New Zealand painter and insurance broker

Catherina "Kitty" Wilhelmina Geisow (24 January 1876 – 1958) was a New Zealand painter and insurance broker. Her works are held in the Hocken Collections.

== Biography ==
Geisow was born in Queenstown in 1876, the third daughter of Franz William Frederick Geisow, an emigrant from Frankfurt-on-Main, and Mary Fraser, daughter of Robert Fraser, of Melbourne. Fraser and Geisow were married in 1871 in Invercargill by the Reverend A.H. Stobo. Geisow's mother was born in Alloa, Scotland, and emigrated with her family to Victoria, Australia. She died of cancer in Queenstown in 1907, aged 69.

Geisow's father was an insurance agent, the town clerk, and a Justice of the Peace by the time he died in 1904, and was well-known in Queenstown. After his death, his three daughters took over the insurance agency, but by 1913 only Kitty Geisow is listed as the agent, and she remained as such until her death in 1958.

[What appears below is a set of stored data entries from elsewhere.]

(* ===== verification/MemDep.v ===== *)
(** Memory dependence prediction ([core/units/mdp/*.rs]): the store-set
    predictor of Chrysos and Emer and the unit that caches its predictions per
    instruction. *)
From S2P Require Import Prelude Common Rob RobSpec.
Set Primitive Projections.
Local Open Scope Z_scope.

(** ** Predictions ([mem_dep_predictor.rs]) *)

Inductive MemPrediction := NoDep | DepOn (tag : Z).

Record MdpStats := {
  predictions_bypass : Z; predictions_wait_all : Z; predictions_wait_for : Z; violations : Z
}.
Definition mdp_stats_default : MdpStats := Build_MdpStats 0 0 0 0.

(** ** The store-set predictor ([store_set.rs], [types.rs]) *)

(** The sizes [StoreSetConfig] gives. *)
Record StoreSetConfig := { ssit_size : nat; lfst_size : nat; cfg_ssit_clear_interval : Z }.

Record StoreSetPredictor := {
  ssit : list (option Z);
  lfst : list (option Z);
  next_set_id : Z;
  max_sets : Z;
  tick_counter : Z;
  ssit_clear_interval : Z
}.

Definition store_set_new (config : StoreSetConfig) : StoreSetPredictor := {|
  ssit := replicate (ssit_size config) None; lfst := replicate (lfst_size config) None;
  next_set_id := 0; max_sets := u16 (Z.of_nat (lfst_size config)); tick_counter := 0;
  ssit_clear_interval := cfg_ssit_clear_interval config |}.

(** [SsitIndex::from_pc]; an empty table is a division by zero in the code. *)
Definition ssit_from_pc (pc : Z) (table_size : nat) : nat :=
  Z.to_nat (u32 (Z.shiftr pc 2) mod u32 (Z.of_nat table_size)).
Definition ssit_index (self : StoreSetPredictor) (pc : Z) : nat := ssit_from_pc pc (length (ssit self)).
Definition ss_set_of (self : StoreSetPredictor) (pc : Z) : option Z := ssit self !!! ssit_index self pc.

Definition ss_predict (self : StoreSetPredictor) (pc : Z) : MemPrediction :=
  match ss_set_of self pc with
  | None => NoDep
  | Some set_id => match lfst self !!! Z.to_nat set_id with Some tag => DepOn tag | None => NoDep end
  end.

Definition ss_register_store (self : StoreSetPredictor) (store_pc rob_tag : Z) : StoreSetPredictor :=
  match ss_set_of self store_pc with
  | Some set_id => self <| lfst := <[Z.to_nat set_id := Some rob_tag]> (lfst self) |>
  | None => self
  end.

Definition ss_train (self : StoreSetPredictor) (load_pc store_pc : Z) : StoreSetPredictor :=
  let load_idx := ssit_index self load_pc in
  let store_idx := ssit_index self store_pc in
  match ssit self !!! load_idx, ssit self !!! store_idx with
  | None, None =>
      let id := next_set_id self in
      self <| next_set_id := u16 (next_set_id self + 1) mod max_sets self |>
           <| ssit := <[store_idx := Some id]> (<[load_idx := Some id]> (ssit self)) |>
  | None, Some sid => self <| ssit := <[load_idx := Some sid]> (ssit self) |>
  | Some lid, None => self <| ssit := <[store_idx := Some lid]> (ssit self) |>
  | Some lid, Some sid =>
      if negb (lid =? sid) then self <| ssit := <[load_idx := Some sid]> (ssit self) |> else self
  end.

Definition ss_rebuild_lfst_entry (self : StoreSetPredictor) (store_pc rob_tag : Z) : StoreSetPredictor :=
  match ss_set_of self store_pc with
  | Some set_id =>
      match lfst self !!! Z.to_nat set_id with
      | None => self <| lfst := <[Z.to_nat set_id := Some rob_tag]> (lfst self) |>
      | Some current =>
          if is_newer_than rob_tag current
          then self <| lfst := <[Z.to_nat set_id := Some rob_tag]> (lfst self) |> else self
      end
  | None => self
  end.

Definition ss_flush (self : StoreSetPredictor) : StoreSetPredictor :=
  self <| lfst := replicate (length (lfst self)) None |>.

Definition drop_newer (keep_tag : Z) (entry : option Z) : option Z :=
  match entry with
  | Some tag => if is_newer_than tag keep_tag then None else Some tag
  | None => None
  end.
Definition ss_flush_after (self : StoreSetPredictor) (keep_tag : Z) : StoreSetPredictor :=
  self <| lfst := drop_newer keep_tag <$> lfst self |>.

Definition ss_tick (self : StoreSetPredictor) : StoreSetPredictor :=
  let counter := add64 (tick_counter self) 1 in
  let self := self <| tick_counter := counter |> in
  if (0 <? ssit_clear_interval self) && (counter mod ssit_clear_interval self =? 0)
  then self <| ssit := replicate (length (ssit self)) None |> else self.

(** ** The unit ([mem_dep_unit.rs]) *)

Inductive MemDepState := MdNone | MdBypass | MdWaitAll | MdWaitFor (barrier : Z) | MdResolved (barrier : Z).
#[export] Instance MemDepState_eq_dec : EqDecision MemDepState.
Proof. solve_decision. Defined.

Inductive PredictorKind := PkBlind | PkStoreSet (p : StoreSetPredictor).
Record DepRecord := { dr_barrier : Z; dr_resolved : bool }.

Record MemDepUnit := { mdu_predictor : PredictorKind; mdu_deps : gmap Z DepRecord; mdu_stats : MdpStats }.

Definition mdu_new (kind : option StoreSetConfig) : MemDepUnit := {|
  mdu_predictor := match kind with None => PkBlind | Some c => PkStoreSet (store_set_new c) end;
  mdu_deps := ∅; mdu_stats := mdp_stats_default |}.

Definition count_bypass (s : MdpStats) : MdpStats := s <| predictions_bypass := add64 (predictions_bypass s) 1 |>.
Definition count_wait_all (s : MdpStats) : MdpStats := s <| predictions_wait_all := add64 (predictions_wait_all s) 1 |>.
Definition count_wait_for (s : MdpStats) : MdpStats := s <| predictions_wait_for := add64 (predictions_wait_for s) 1 |>.

(** A load without a dependency bypasses; a store has nothing to wait for. *)
Definition mdu_no_dep (self : MemDepUnit) (is_load : bool) : MemDepState * MemDepUnit :=
  if is_load then (MdBypass, self <| mdu_stats := count_bypass (mdu_stats self) |>) else (MdNone, self).

Definition mdu_dispatch (self : MemDepUnit) (pc rob_tag : Z) (is_load is_store : bool) : MemDepState * MemDepUnit :=
  match mdu_predictor self with
  | PkBlind =>
      if is_load then (MdWaitAll, self <| mdu_stats := count_wait_all (mdu_stats self) |>) else (MdNone, self)
  | PkStoreSet p =>
      if negb is_load && negb is_store then (MdNone, self) else
      let prediction := ss_predict p pc in
      let self := self <| mdu_predictor := PkStoreSet (if is_store then ss_register_store p pc rob_tag else p) |> in
      match prediction with
      | NoDep => mdu_no_dep self is_load
      | DepOn barrier =>
          if is_older_than barrier rob_tag then
            (MdWaitFor barrier,
             self <| mdu_deps := <[rob_tag := {| dr_barrier := barrier; dr_resolved := false |}]> (mdu_deps self) |>
                  <| mdu_stats := count_wait_for (mdu_stats self) |>)
          else mdu_no_dep self is_load
      end
  end.

(** Whether the loop of [store_resolved] marks the record. *)
Definition waits_on (store_rob_tag : Z) (d : DepRecord) : bool :=
  (dr_barrier d =? store_rob_tag) && negb (dr_resolved d).
Definition mdu_store_resolved (self : MemDepUnit) (store_rob_tag : Z) : option Z * MemDepUnit :=
  let any_woken := existsb (fun kd => waits_on store_rob_tag kd.2) (map_to_list (mdu_deps self)) in
  let mark d := if waits_on store_rob_tag d then d <| dr_resolved := true |> else d in
  (if any_woken then Some store_rob_tag else None, self <| mdu_deps := mark <$> mdu_deps self |>).

Definition mdu_issued (self : MemDepUnit) (rob_tag : Z) : MemDepUnit :=
  self <| mdu_deps := delete rob_tag (mdu_deps self) |>.

Definition mdu_on_predictor (f : StoreSetPredictor -> StoreSetPredictor) (self : MemDepUnit) : MemDepUnit :=
  match mdu_predictor self with
  | PkBlind => self
  | PkStoreSet p => self <| mdu_predictor := PkStoreSet (f p) |>
  end.

Definition mdu_violation (self : MemDepUnit) (load_pc store_pc : Z) : MemDepUnit :=
  mdu_on_predictor (fun p => ss_train p load_pc store_pc)
    (self <| mdu_stats := (mdu_stats self) <| violations := add64 (violations (mdu_stats self)) 1 |> |>).

Definition mdu_flush (self : MemDepUnit) : MemDepUnit := mdu_on_predictor ss_flush (self <| mdu_deps := ∅ |>).

(** The rebuild loop of [flush_after] over the surviving entries. *)
Definition ss_rebuild (p : StoreSetPredictor) (entries : list RobEntry) : StoreSetPredictor :=
  foldl (fun p e => if mem_write (re_ctrl e) then ss_rebuild_lfst_entry p (re_pc e) (re_tag e) else p) p entries.
Definition mdu_flush_after (self : MemDepUnit) (keep_tag : Z) (rob : Rob) : MemDepUnit :=
  mdu_on_predictor (fun p => ss_rebuild (ss_flush_after p keep_tag) (rob_iter_in_order rob))
    (self <| mdu_deps := filter (fun kd => is_older_or_eq kd.1 keep_tag = true) (mdu_deps self) |>).

Definition mdu_tick (self : MemDepUnit) : MemDepUnit := mdu_on_predictor ss_tick self.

From May 1928 until March 1950, Geisow owned a cottage on Park Street, Queenstown, opposite the Queenstown Gardens. Writer and poet Charles Brasch was believed to have stayed at the cottage with Geisow and her sister Gertie. When the land was subdivided in 1950, one lot was sold to Peter William Fels, a relative of Brasch.

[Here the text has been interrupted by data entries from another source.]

Definition sl_cache_idx (pc : Z) : nat := Z.to_nat (Z.land (Z.shiftr pc 2) SC_CACHE_MASK).
Definition taken_target (self : ScLTagePredictor) (taken : bool) (pc : Z) : bool * option Z :=
  (taken, if taken then btb_lookup (sl_btb self) pc else None).
Definition sl_predict_branch (self : ScLTagePredictor) (pc : Z) : (bool * option Z) * ScLTagePredictor :=
  let meta := tage_predict (sl_tage self) pc in
  match loop_predict (sl_loop_pred self) pc with
  | Some loop_taken => (taken_target self loop_taken pc, self)
  | None =>
      let '(sc_taken, sc_sum) := sc_predict (sl_sc self) pc (sl_spec_ghr self) meta in
      (taken_target self sc_taken pc,
       self <| sl_sc_cache := <[sl_cache_idx pc := {| ce_pc := pc; ce_meta := Some (meta, sc_sum) |}]> (sl_sc_cache self) |>)
  end.
(** The metadata of the prediction when still cached, recomputed otherwise. *)
Definition sl_sc_meta (self : ScLTagePredictor) (pc : Z) (meta : TageScMeta) : TageScMeta * Z :=
  let cached := sl_sc_cache self !!! sl_cache_idx pc in
  let recomputed := (meta, (sc_predict (sl_sc self) pc (sl_commit_ghr self) meta).2) in
  match ce_meta cached with
  | Some m => if ce_pc cached =? pc then m else recomputed
  | None => recomputed
  end.
Definition sl_update_branch (self : ScLTagePredictor) (pc : Z) (taken : bool) (target : option Z) (ghr_snapshot : Ghr) : ScLTagePredictor :=
  let self := self <| sl_loop_pred := loop_update (sl_loop_pred self) pc taken |> in
  let '(result, tage) := tage_update (sl_tage self) pc taken (sl_commit_ghr self) in
  let '(sc_meta, sc_sum) := sl_sc_meta self pc (tu_meta result) in
  let self := self <| sl_tage := tage |>
                   <| sl_sc := sc_update (sl_sc self) pc (sl_commit_ghr self) taken sc_meta sc_sum |> in
  let self := match target with
              | Some tgt => self <| sl_ittage := ittage_update (sl_ittage self) pc tgt ghr_snapshot |>
                                 <| sl_btb := btb_update (sl_btb self) pc tgt |>
              | None => self
              end in
  let self := self <| sl_tage := tage_commit_advance (sl_tage self) taken (sl_commit_ghr self) |>
                   <| sl_ittage := ittage_commit_advance (sl_ittage self) taken (sl_commit_ghr self) |> in
  self <| sl_commit_ghr := ghr_push (sl_commit_ghr self) taken |>.
Definition sl_predict_btb (self : ScLTagePredictor) (pc : Z) : option Z :=
  match ittage_predict (sl_ittage self) pc with Some t => Some t | None => btb_lookup (sl_btb self) pc end.
Definition sl_on_call (self : ScLTagePredictor) (pc ret_addr target : Z) : ScLTagePredictor :=
  self <| sl_ras := ras_push (sl_ras self) ret_addr |> <| sl_btb := btb_update (sl_btb self) pc target |>.
Definition sl_speculate (self : ScLTagePredictor) (taken : bool) : ScLTagePredictor :=
  self <| sl_tage := tage_speculate (sl_tage self) taken (sl_spec_ghr self) |>
       <| sl_ittage := ittage_speculate (sl_ittage self) taken (sl_spec_ghr self) |>
       <| sl_spec_ghr := ghr_push (sl_spec_ghr self) taken |>.
Definition sl_repair_history (self : ScLTagePredictor) (ghr : Ghr) : ScLTagePredictor :=
  self <| sl_spec_ghr := ghr |> <| sl_tage := tage_repair (sl_tage self) ghr |>
       <| sl_ittage := ittage_repair_history (sl_ittage self) ghr |>.
Definition sl_repair_to_committed (self : ScLTagePredictor) : ScLTagePredictor :=
  self <| sl_spec_ghr := sl_commit_ghr self |> <| sl_tage := tage_repair_to_committed_csrs (sl_tage self) |>
       <| sl_ittage := ittage_repair_to_committed_csrs (sl_ittage self) |>.
#[export] Instance sc_l_tage_unit : BranchUnit ScLTagePredictor := {|
  bu_update := {| update_branch := sl_update_branch |};
  predict_branch := sl_predict_branch;
  predict_btb := sl_predict_btb;
  on_call := sl_on_call;
  predict_return p := ras_top (sl_ras p);
  on_return p := p <| sl_ras := (ras_pop (sl_ras p)).2 |>;
  speculate p _ taken := sl_speculate p taken;
  snapshot_history p := sl_spec_ghr p; repair_history := sl_repair_history;
  snapshot_ras p := Z.of_nat (ras_snapshot_ptr (sl_ras p));
  restore_ras p ptr := p <| sl_ras := ras_restore_ptr (sl_ras p) (Z.to_nat ptr) |>;
  update_btb p pc target := p <| sl_btb := btb_update (sl_btb p) pc target |>;
  repair_to_committed := sl_repair_to_committed |}.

In his memoir, Brasch recalls Geisow and her sister: Gertie and Kitty Geisow came from Queenstown for their Dunedin season; two aged countrywomen as I saw them now, in whose slow quiet kindly voices, patient and humorous, I heard half my own past, and knew again the rock and tussock, the gums and pines and matagouri, the shining pebbles of the lake shore and Queenstown's old limestone schist houses — all Wakatipu almost except the lake water. They loved to talk of the past and especially of our family; they recalled my great-grandparents, dead forty years earlier, as old familiar respected friends who might be living still — 'Mr and Mrs Hallenstein'. Since I had not known them, I thought of them rather as familiar historical characters, Bendix Hallenstein and Mary Mountain.Geisow exhibited with the Otago Art Society in 1908, and received praise for her works: Kitty Geisow is another exhibitor who seems to be on the right path. Her 'Coronet Peak' and 'Lake Wakatipu', if sketchy, have every appearance of being original, and 'Queenstown' (No 417) shows that this lady sees accurately, knows what to put in, and possesses more than a little power in finishing a picture.Geisow also exhibited with the Dunedin Public Art Gallery Society in 1923. Geisow produced a series of watercolour paintings of the Queenstown district, most painted in the 1920s and 1930s.